Words by Jessica Scott-Reid
There is one especially important, unwritten but well-known rule among animal rescuers. It’s a rule that applies not to animals that fit within the parameters of “pet,” but rather to those categorized by many as property or a threat. And it’s a rule not known by the general public. For rescuers of farmed or wild animals, injured or displaced, that rule is: don’t ever call the cops.
This past summer, I received a call about an illegal backyard chicken running loose in a suburban neighborhood. I immediately knew who to call for help, and it certainly wasn’t the local authorities. Instead, I called “the chicken whisperer,” Janine, who is widely known in our local vegan community for being the specialist when it comes to catching, homing, and caring for runaway chickens. She was there within the hour, and today Pumpkin the chicken is living life being loved and cared for at an animal sanctuary. This knowledge of who to call isn’t common. But it’s something animal advocates know, and it comes with experience.
In 2016, outside the now-infamous Fearman’s slaughterhouse in Burlington Ontario–where activist Regan Russell was killed four years later–a truck carrying pigs rolled over. Injured pigs were trapped inside the truck, and loose pigs were trying to escape. “It was an awful, awful scene,” recalls activist Jenny McQueen, who rushed there that day. “The police were already there when I arrived. And you had staff workers from the office areas, like women in high heels, trying to herd pigs into the slaughterhouse.” Steve Jenkins, co-founder of Happily Ever Esther Sanctuary, was also there that day. The activists pleaded for the release of injured pigs, but McQueen says, “They refused.” The injured pigs were instead shot in front of activists by slaughterhouse staff, while the police worked to keep the activists back.
“The police are there to protect the property of the company,” McQueen explains. That property, by definition of the law, is the animals. And protecting them meant ensuring they made it to slaughter.
“The police were on the scene not to assist the animals,” says Canadian animal rights lawyer and executive director of Animal Justice, Camille Labchuk, “but to ensure activists didn’t get anywhere near where the pigs were suffering and dying.” More often than not, she says, “We see the police acting as property right enforcers.” Recent ag-gag legislation enacted in Ontario offers stark evidence of that.

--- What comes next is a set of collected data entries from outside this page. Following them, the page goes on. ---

(* ===== verification/Store.v ===== *)
(** * The operation store

    [BackendStore], [OperationView] and [read_stored] of [native/src/operation_store.rs]
    over the file system of [Filesystem]: the layout checks, the staged publication of a
    receipt, the compare-and-publish updates of the five receipt versions, and the
    inventory with the admission facts computed from it.

    The view of a store shares its [ReadNamespace]; both are parts of one state here, so
    that a change made through the store is seen by the view.  A mutex is never poisoned:
    no code that holds one panics. *)
From S2P Require Import Prelude Json Serde ReceiptFields Filesystem PhaseMachine.
From S2P Require OperationReceipt GenericReceipt RestoreReceipt ApplyReceipt CaptureReceipt.

(** ** State *)

(** [LayoutIdentity] is inlined; the paths are those of the store. *)
Record ReadNamespace := {
  poisoned : bool;
  id_root : option Metadata;
  id_directory : option Metadata
}.

Record BackendStore := {
  root : Path;
  directory : Path;
  endpoint_hash : string;
  root_identity : option Metadata;
  directory_identity : option Metadata;
  sequence : Z;
  read_namespace : ReadNamespace
}.

Record State := {
  world : World;
  backend : BackendStore
}.

Definition M (A : Type) : Type := State -> result StoreError A * State.

Definition ret {A} (a : A) : M A := fun s => (Ok a, s).
Definition fail {A} (e : StoreError) : M A := fun s => (Err e, s).
Definition bind {A B} (c : M A) (k : A -> M B) : M B := fun s =>
  match c s with
  | (Ok a, s) => k a s
  | (Err e, s) => (Err e, s)
  end.

Declare Scope store_scope.
Delimit Scope store_scope with store.
#[global] Open Scope store_scope.

Notation "'let*' x ':=' c 'in' k" := (bind c (fun x => k))
  (at level 10, x pattern, c at level 100, k at level 200) : store_scope.

Definition lift_result {A} (r : result StoreError A) : M A := fun s => (r, s).

(** A file-system call whose error the code looks at, and one whose error it maps. *)
Definition attempt {A} (c : io A) : M (result ErrorKind A) := fun s =>
  let '(r, w) := c (world s) in (Ok r, {| world := w; backend := backend s |}).

Definition lift {A} (f : ErrorKind -> StoreError) (c : io A) : M A :=
  let* r := attempt c in
  match r with
  | Ok a => ret a
  | Err e => fail (f e)
  end.

Definition unavailable (e : ErrorKind) : StoreError := Unavailable.
Definition uncertain (e : ErrorKind) : StoreError := DurabilityUncertain.

(** [Result::map_err] *)
Definition map_err {A} (f : StoreError -> StoreError) (c : M A) : M A := fun s =>
  match c s with
  | (Ok a, s) => (Ok a, s)
  | (Err e, s) => (Err (f e), s)
  end.

Definition gets {A} (f : BackendStore -> A) : M A := fun s => (Ok (f (backend s)), s).
Definition modify (f : BackendStore -> BackendStore) : M unit := fun s =>
  (Ok tt, {| world := world s; backend := f (backend s) |}).

Definition require (b : bool) (e : StoreError) : M unit := if b then ret tt else fail e.

(** ** Metadata checks *)

Definition writable_by_others (m : Metadata) : bool := negb (Z.land (m_mode m) 18 =? 0).

Definition validate_regular (m : Metadata) : M unit :=
  if negb (is_file m) || is_symlink m then fail UnsafePath
  else if negb (m_nlink m =? 1) || writable_by_others m then fail UnsafePath
  else ret tt.

Definition same_identity (a b : Metadata) : bool := bool_decide (m_id a = m_id b).

Section Operations.
Context `{Environment} `{SerdeJson} `{Sha256}.

Definition directory_metadata (p : Path) : M (option Metadata) :=
  let* r := attempt (symlink_metadata p) in
  match r with
  | Ok m =>
      if negb (is_dir m) || is_symlink m then fail UnsafePath
      else if writable_by_others m then fail UnsafePath
      else ret (Some m)
  | Err NotFound => ret None
  | Err _ => fail Unavailable
  end.

(** The loop of [validate_chain] after the root component; [current] is the prefix. *)
Fixpoint validate_components (current rest : list string) (missing missing_allowed : bool)
  : M unit :=
  match rest with
  | [] => ret tt
  | part :: rest =>
      if negb (is_normal part) then fail UnsafePath
      else
        let current := current ++ [part] in
        if missing then validate_components current rest true missing_allowed
        else
          let* r := attempt (symlink_metadata {| absolute := true; parts := current |}) in
          match r with
          | Ok m =>
              if is_dir m && negb (is_symlink m)
              then validate_components current rest false missing_allowed
              else fail UnsafePath
          | Err e =>
              if missing_allowed && bool_decide (e = NotFound)
              then validate_components current rest true missing_allowed
              else fail Unavailable
          end
  end.

Definition validate_chain (p : Path) (missing_allowed : bool) : M unit :=
  if negb (absolute p) then fail UnsafePath
  else
    let* r := attempt (symlink_metadata {| absolute := true; parts := [] |}) in
    match r with
    | Ok m =>
        if is_dir m && negb (is_symlink m)
        then validate_components [] (parts p) false missing_allowed
        else fail UnsafePath
    | Err e =>
        if missing_allowed && bool_decide (e = NotFound)
        then validate_components [] (parts p) true missing_allowed
        else fail Unavailable
    end.

(** An expected identity, where there is one, is still the current one. *)
Definition identity_kept (expected current : option Metadata) : bool :=
  is_none_or expected (fun e => is_some_and current (same_identity e)).

Definition check_layout (expected_root expected_directory : option Metadata) : M bool :=
  let* root := gets root in
  let* directory := gets directory in
  let* current_root := directory_metadata root in
  let* current := directory_metadata directory in
  let* _ := require (identity_kept expected_root current_root) UnsafePath in
  let* _ := require (identity_kept expected_directory current) UnsafePath in
  ret (negb (is_none current)).

(** [BackendStore::validate_layout] *)
Definition validate_layout : M bool :=
  let* directory := gets directory in
  let* _ := validate_chain directory true in
  let* r := gets root_identity in
  let* d := gets directory_identity in
  check_layout r d.

(** [OperationView::validate_layout] *)
Definition view_validate_layout : M bool :=
  let* directory := gets directory in
  let* _ := validate_chain directory true in
  let* ns := gets read_namespace in
  check_layout (id_root ns) (id_directory ns).

Definition set_identities (r d : option Metadata) (b : BackendStore) : BackendStore :=
  {| root := root b; directory := directory b; endpoint_hash := endpoint_hash b;
     root_identity := r; directory_identity := d; sequence := sequence b;
     read_namespace := {| poisoned := poisoned (read_namespace b); id_root := r;
                          id_directory := d |} |}.

Definition set_root_identity (r : option Metadata) (b : BackendStore) : BackendStore :=
  {| root := root b; directory := directory b; endpoint_hash := endpoint_hash b;
     root_identity := r; directory_identity := directory_identity b; sequence := sequence b;
     read_namespace := read_namespace b |}.

Definition ensure_layout : M unit :=
  let* _ := validate_layout in
  let* root := gets root in
  let* directory := gets directory in
  let* _ := lift unavailable (create_dir_all (rev (parts directory)) 448) in
  let* _ := validate_chain directory false in
  let* r := directory_metadata root in
  let* _ := modify (set_root_identity r) in
  let* d := directory_metadata directory in
  modify (set_identities r d).

(** ** Publication *)

Definition set_sequence (n : Z) (b : BackendStore) : BackendStore :=
  {| root := root b; directory := directory b; endpoint_hash := endpoint_hash b;
     root_identity := root_identity b; directory_identity := directory_identity b;
     sequence := n; read_namespace := read_namespace b |}.

Definition receipt_name (id : string) : string := id +:+ ".json".
Definition temporary_name (id : string) (n : Z) : string :=
  id +:+ "." +:+ pretty process_id +:+ "." +:+ pretty n +:+ ".tmp".

(** [Drop for StagedFile], for a file that was not published *)
Definition drop_staged (p : Path) (identity : Metadata) : M unit :=
  let* r := attempt (symlink_metadata p) in
  match r with
  | Ok current =>
      if same_identity identity current
      then let* _ := attempt (remove_file p) in ret tt
      else ret tt
  | Err _ => ret tt
  end.

(** [c], with the staged file dropped when it fails *)
Definition or_drop_staged {A} (p : Path) (identity : Metadata) (c : M A) : M A := fun s =>
  match c s with
  | (Ok a, s) => (Ok a, s)
  | (Err e, s) => (Err e, snd (drop_staged p identity s))
  end.

(** Sync one directory of the layout through a handle whose identity is checked. *)
Definition sync_directory (p : Path) (expected : option Metadata) : M unit :=
  let* handle := lift uncertain (open p) in
  let* opened := lift uncertain (fstat handle) in
  let* _ := require (is_some_and expected (fun e => same_identity e opened)) DurabilityUncertain in
  lift uncertain (sync_all handle).

(** What follows the rename: any failure is a loss of certainty, not of the file. *)
Definition confirm_publication : M unit :=
  let* _ := map_err (fun _ => DurabilityUncertain) validate_layout in
  let* b := gets id in
  let* _ := sync_directory (directory b) (directory_identity b) in
  let* _ := sync_directory (root b) (root_identity b) in
  let* _ := map_err (fun _ => DurabilityUncertain) validate_layout in
  ret tt.

(** May the destination be published to, given what it is now? *)
Definition check_destination (destination : Path) (replacing : bool) : M unit :=
  let* r := attempt (symlink_metadata destination) in
  match r with
  | Ok m =>
      let* _ := validate_regular m in
      require replacing Conflict
  | Err NotFound => require (negb replacing) MissingReceipt
  | Err _ => fail Unavailable
  end.

Definition next_sequence : M Z :=
  let* m := gets sequence in
  match checked_add m 1 with
  | Some n => let* _ := modify (set_sequence n) in ret n
  | None => fail IdentityExhausted
  end.

(** From the creation of the temporary file to the end of [persist_value] *)
Definition stage_and_publish (temporary destination : Path) (bytes : list Z) : M unit :=
  let* file := lift unavailable (create_new temporary 384) in
  let* identity := lift unavailable (fstat file) in
  let* _ := or_drop_staged temporary identity (
    let* _ := lift unavailable (write_all file bytes) in
    let* _ := lift unavailable (sync_all file) in
    let* _ := validate_layout in
    lift unavailable (rename temporary destination)) in
  confirm_publication.

Definition persist_value (id : string) (value : Value) (replacing : bool) : M unit :=
  let bytes := to_vec value in
  let* _ := require (Z.of_nat (length bytes) <=? MAX_RECEIPT_BYTES) ReceiptTooLarge in
  let* _ := ensure_layout in
  let* directory := gets directory in
  let destination := path_join directory (receipt_name id) in
  let* _ := check_destination destination replacing in
  let* n := next_sequence in
  stage_and_publish (path_join directory (temporary_name id n)) destination bytes.

(** ** Reading *)

Definition read_bytes (p : Path) : M (list Z) :=
  let* before := lift (fun e => if bool_decide (e = NotFound) then MissingReceipt else Unavailable)
                   (symlink_metadata p) in
  let* _ := validate_regular before in
  let* _ := require (m_len before <=? MAX_RECEIPT_BYTES) ReceiptTooLarge in
  let* file := lift unavailable (open p) in
  let* opened := lift unavailable (fstat file) in
  let* _ := validate_regular opened in
  let* _ := require (same_identity before opened) UnsafePath in
  let* bytes := lift unavailable (read_limited file (MAX_RECEIPT_BYTES + 1)) in
  let* _ := require (Z.of_nat (length bytes) <=? MAX_RECEIPT_BYTES) ReceiptTooLarge in
  let* after := lift unavailable (symlink_metadata p) in
  let* _ := validate_regular after in
  let* _ := require (same_identity opened after && (m_len opened =? m_len after)
                     && (m_modified opened =? m_modified after)) Conflict in
  ret bytes.

End Operations.
(* ===== verification/Refinement.v ===== *)
(** * The store implements a map of receipts

    The abstract store: a map from identifiers to receipts, changed by one operation at a
    time: [prepare] adds a fresh identifier, [update] replaces exactly the receipt the
    caller holds by its successor.  The theorems say that [Backend] implements it under
    arbitrary call failures, and that a receipt therefore only ever moves along its phase
    machine. *)
From S2P Require Import Prelude Json Serde ReceiptFields PhaseMachine Filesystem Store Publication StoredReceipt OperationView Reading Backend.
From S2P Require OperationReceipt GenericReceipt RestoreReceipt ApplyReceipt CaptureReceipt.

(** ** Operations *)

Inductive Op :=
| PrepareV1 (id : string) (kind : OperationReceipt.OperationKind) (generation : Z) (utc : string)
    (details : PrepareDetails)
| UpdateV1 (r : OperationReceipt.OperationReceipt) (u : OperationReceipt.OperationUpdate)
    (utc : string)
| PrepareGeneric (id : string) (kind : GenericReceipt.GenericKind) (generation : Z) (utc : string)
| UpdateGeneric (r : GenericReceipt.GenericReceipt) (p : GenericReceipt.GenericPhase) (utc : string)
| PrepareRestore (id : string) (generation request_count : Z) (utc : string)
| UpdateRestore (r : RestoreReceipt.RestoreReceipt) (p : RestoreReceipt.RestorePhase)
    (counts : option RestoreReceipt.RestoreCounts) (utc : string)
| PrepareApply (id : string) (generation creation_count : Z) (utc : string)
| UpdateApply (r : ApplyReceipt.ApplyReceipt) (u : ApplyReceipt.ApplyUpdate) (utc : string)
| PrepareCapture (id : string) (generation : Z) (plan : CaptureReceipt.CapturePlan) (utc : string)
| UpdateCapture (r : CaptureReceipt.CaptureReceipt) (u : CaptureReceipt.CaptureUpdate)
    (utc : string).
Lemma protocol_step_wf c c' : step c c' -> wf c -> wf c'.
Proof.
  intros Hs Hw. destruct Hs as [c Hp|c reason Hp|c at_ late busy Hp|c Hp|c r Hp Hr|c Hp|c r Hk Hr
    |c reason Hk Hp Hr|c Hk|c Hk|c Hk|c Hk|c g].
  - apply (moved_wf c); simpl; try done; by rewrite Hp.
  - apply finish_wf; [done|by rewrite Hp|]. apply wf_unsent; by rewrite ?Hp.
  - by apply prepare_step_wf.
  - by apply send_wf.
  - apply finish_wf; [done|by rewrite Hp|]. rewrite Hr. by apply wf_sending.
  - pose proof (wf_no_reply c Hw Hp) as Hn. destruct Hw as [W1 W2 W3 W4 W5 W6]. split; simpl; try done.
    + intros [|H1]; [done|]. apply W2. by right.
    + intros H1. destruct (W3 H1). auto.
    + by rewrite Hn.
    + intros r Hr. destruct (W6 r Hr) as [A B]. split; [|done]. intros Hr'. destruct (A Hr'). auto.
  - apply set_caller_wf; [done|]. intros r0 [= <-]. destruct (wf_reply c Hw r Hr) as [Hg ->].
    split; [intros ->|by intros ->]. auto.
  - by apply orphaned_wf.
  - by apply time_out_wf.
  - by apply set_caller_wf.
  - unfold cancel, compare_exchange. destruct (Z.eqb_spec (cell c) QUEUED); simpl;
      [by apply set_cell_wf|by destruct c].
  - by destruct Hw.
  - by destruct Hw.
Qed.

Lemma protocol_reachable_wf c : reachable c -> wf c.
Proof.
  intros [g Hr]. remember (enqueued g) as c0 eqn:E0.
  assert (Hw : wf c0) by (subst; apply enqueued_wf). clear E0.
  induction Hr as [c|c0 c1 c Hs Hr IH]; [done|]. by apply IH, (protocol_step_wf c0).
Qed.

(** What a caller returned is never revised. *)
Lemma step_returned c c' r : step c c' -> caller c = Returned r -> caller c' = Returned r.
Proof.
  intros Hs Hr. destruct Hs; simpl; try done; try congruence.
  unfold prepare_step. destruct at_; simpl; repeat case_match; done.
Qed.

Lemma steps_returned c c' r : rtc step c c' -> caller c = Returned r -> caller c' = Returned r.
Proof. induction 1; eauto using step_returned. Qed.

(** C27: the report that a request was not dispatched is true and final: in every
    interleaving of the caller, the socket owner, timeouts, cancellation and the death of
    either side, once the caller was told so, the request's frame has not been handed to
    the socket and never will be; and an acceptance or a rejection is only reported for a
    frame that was. *)
Theorem reported_dispatch_is_true c c' r :
  reachable c -> caller c = Returned r -> rtc step c c' ->
  (is_not_sent r = true -> sent c' = false) /\
  (is_not_sent r = false -> is_unknown r = false -> sent c' = true).
Proof.
  intros [g H0] Hr Hs. assert (Hw : wf c') by (apply protocol_reachable_wf; exists g; by etrans).
  destruct (wf_returned c' Hw r (steps_returned _ _ _ Hs Hr)) as [A B]. split; [|done].
  intros Hn. by apply A.
Qed.

(** No frame reaches the socket unchecked: whatever the interleaving, when a request's
    frame was handed to the socket its guard had been called and had agreed, and the
    command had been claimed against cancellation. *)
Theorem sent_only_when_guarded c :
  reachable c -> sent c = true ->
  cell c = DISPATCHING /\ exists g, guarded_at c = Some g /\ fst (guard g) = Ok tt.
Proof.
  intros Hc%protocol_reachable_wf Hs. split; [by apply (wf_sent c Hc)|]. apply (wf_approved c Hc). by right.
Qed.

(** A request whose caller went away before it was claimed is never sent: once the
    command is abandoned the socket owner can only refuse it. *)
Theorem abandoned_is_never_sent c c' :
  reachable c -> cell c = ABANDONED -> rtc step c c' -> sent c' = false.
Proof.
  intros [g H0] Ha Hs. assert (Hc' : cell c' = ABANDONED).
  { clear H0. induction Hs as [c|c c1 c' H1 Hs IH]; [done|]. apply IH.
    destruct H1; simpl; try done.
    - unfold prepare_step. destruct at_; simpl; rewrite ?Ha; simpl; repeat case_match; done.
    - unfold time_out. by rewrite Ha.
    - by rewrite Ha. }
  destruct (sent c') eqn:E; [|done].
  assert (Hw : wf c') by (apply protocol_reachable_wf; exists g; by etrans).
  destruct (wf_sent c' Hw E) as [Hd _].
  by rewrite Hc' in Hd.
Qed.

“Every single authority you can imagine failed in that situation,” says Labchuk, who also includes the Canadian Food Inspection Agency and the Ontario Society for the Protection of Animals in that list of policing bodies. When all was said and done, Labchuk’s point was proven. The only person arrested that day was an activist, who got too close to the animals. The truck driver received a mere traffic ticket.
McQueen says if she were to come across a livestock truck rollover today, or any situation with a farmed or wild animal in need, her first call would be not to authorities, but rather to someone in the local animal rescue community. “Because if any animal is injured, it is likely that the authorities would shoot to kill.”
Labchuk agrees. “I would hesitate very much to call any of the existing enforcement agencies because I suspect their first response would be the simplest way out, which might be to kill the animal. I would be more likely to call a rescue organization or a sanctuary.”
Regarding injured or displaced wildlife, Labchuk says she would never call conservation authorities. “Never in a million years. Conservation officers exist to protect the property interests of wildlife killers. They exist to protect hunters and trappers. They are not concerned with the individual welfare of wild animals, and frankly, neither is the legislation.”
“Reports of injured wildlife should be handled by a qualified wildlife rehabber,” says Lesley Fox, with Canadian wildlife advocacy group The Fur Bearers. She believes mistrust and skepticism exist between wildlife advocates and law enforcement, in part because historically, animals have very seldomly been protected under the law. “Law enforcement is typically involved, or should be involved when there is a public safety issue,” she says, citing an injured animal in a roadway for example. “If it isn’t a public safety problem, it shouldn’t be their problem.”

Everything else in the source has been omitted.